Le regioni più colpite sono quelle evidenziate in rosso, in arancione le regioni che hanno una media simile a quella nazionale mentre in verde le regioni che mostrano una bassa prevalenza di sintomi di depressione rispetto la media nazionale.

Cosa è emerso, inoltre? La prevalenza dei sintomi di depressione è più elevata nelle donne (8,0%), nei più anziani (8,4%), in chi è divorziato o vedovo (rispettivamente 9,9% e 13,8%), negli intervistati con un livello di istruzione elementare o senza alcun titolo di studio (13,8%), in quelli che dichiarano di arrivare a fine mese con molte difficoltà economiche (14,6%), nei disoccupati (9,2%), nelle persone con almeno una patologia cronica (13,4%) e negli obesi (9,4%).

Dal punto di vista psicologico l’interesse è rivolto al lavoro preventivo e di cura che viene offerto. Sappiamo che si parla molto di “depressione” ma non vi è sufficiente informazione per capire come possa essere prevenuta ed affrontata. Il dato sconcertante del lavoro PASSI mostra infatti come la popolazione italiana sottovaluti il problema. Nello specifico una elevata percentuale degli intervistati (il 40%)  ha dichiarato che pur soffrendo di sintomi depressivi non fa nulla. Ecco cosa accade:

Solo il 32% si rivolge ad un operatore sanitario mentre il restante (circa il 68%) si rivolge a chi può dare solo un supporto emotivo ma non una cura. Ho pubblicato questi dati perchè nella realtà clinica vedo spesso persone che si rivolgono a me dopo anni di malattia che non ha ricevuto trattamento o un trattamento efficace. I dati presentati nello studio e la realtà che viviamo rendono evidente la difficoltà delle persone ad affrontare adeguatamente la cura dello stato psicologico. Per quale motivo? La domanda trova molte risposte e resta un problema di elevata importanza se associato ai dati ISTAT relativi i suicidi avvenuti nel 2014: 4055 persone si sono tolte la vita in Italia.
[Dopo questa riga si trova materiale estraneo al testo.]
Lemma lease_holder_undisturbed_witness :
  ownsContinuationLease demo_cid "scheduler" 139
    (fold_left continue [RecoverExpired 139; ReleaseAll "other" "stop" 100; RenewLease demo_cid "other" 50 100]
       demo_claimed_continuation) = true.
Proof.
  assert (exists n, continuations demo_claimed_continuation !! demo_cid = Some n /\ leased_to "scheduler" n = true
    /\ n_leaseUntil n = Some 140%Z) as (n & Hn & Hl & Hu).
  { eexists. split; [vm_compute; reflexivity|]. split; reflexivity. }
  eapply (lease_holder_undisturbed _ demo_claimed_continuation demo_cid "scheduler" n 140 139 Hn Hl Hu); [|lia].
  apply Forall_cons. split; [unfold respects; lia|]. apply Forall_cons. split; [unfold respects; discriminate|].
  apply Forall_cons. split; [unfold respects; right; discriminate|]. apply Forall_nil. exact I.
Defined.

Lemma claim_starts_next_attempt_witness :
  exists cid n' r' ev d' a, claimContinuation "run" "scheduler" 100 40 demo_queued = Ok (Some (cid, n', r', ev), d')
    /\ attempts d' !! attempt_id "run" 2 = Some a /\ a_status a = A_running /\ Consistent d'.
Proof.
  assert (exists cid n' r' ev d', claimContinuation "run" "scheduler" 100 40 demo_queued = Ok (Some (cid, n', r', ev), d')
    /\ r_attempt r' = 2%Z) as (cid & n' & r' & ev & d' & Hs & Hr).
  { do 5 eexists. split; [vm_compute; reflexivity|reflexivity]. }
  destruct (claim_starts_next_attempt "run" "scheduler" 100 40 demo_queued cid n' r' ev d' demo_queued_consistent Hs)
    as (n & r & a & _ & _ & _ & _ & _ & _ & _ & _ & Ha & Hst & _ & _ & _ & _ & Hcon & _).
  rewrite Hr in Ha. exists cid, n', r', ev, d', a. auto.
Defined.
  1. La Diagnosi del Disturbo Depressivo Maggiore

Per diagnosticare un disturbo psicologico si ricorre principalmente al Manuale Diagnostico Statistico dei Disturbi Mentali o DSM V (APA, 2013) che definisce i criteri per poter formulare una corretta diagnosi. Spesso si usa il termine “depressione” in maniera impropria. Iniziamo quindi a distinguere quali sono, secondo il DSM V, i disturbi depressivi che comunemente chiamiamo “depressione”:

Dist. da disregolazione dell’umore dirompente Dist. depressivo maggiore
Dist. depressivo persistente/distimia Dist. disforico premestruale
Dist. depressivo indotto da sostanze/farmaci Dist. depressivo dovuto ad altra condizione medica
Dist. depressivo con altra specificazione Dist. depressivo senza specificazione

Ora, la caratteristica comune di tutti questi disturbi è la presenza di umore triste, vuoto o irritabile, accompagnato da cambiamenti somatici e cognitivi che influenzano in modo significativo la capacità di funzionamento dell’individuo. Ciò che differisce tra di loro è la durata, la distribuzione temporale o la presunta eziologia (APA, 2013).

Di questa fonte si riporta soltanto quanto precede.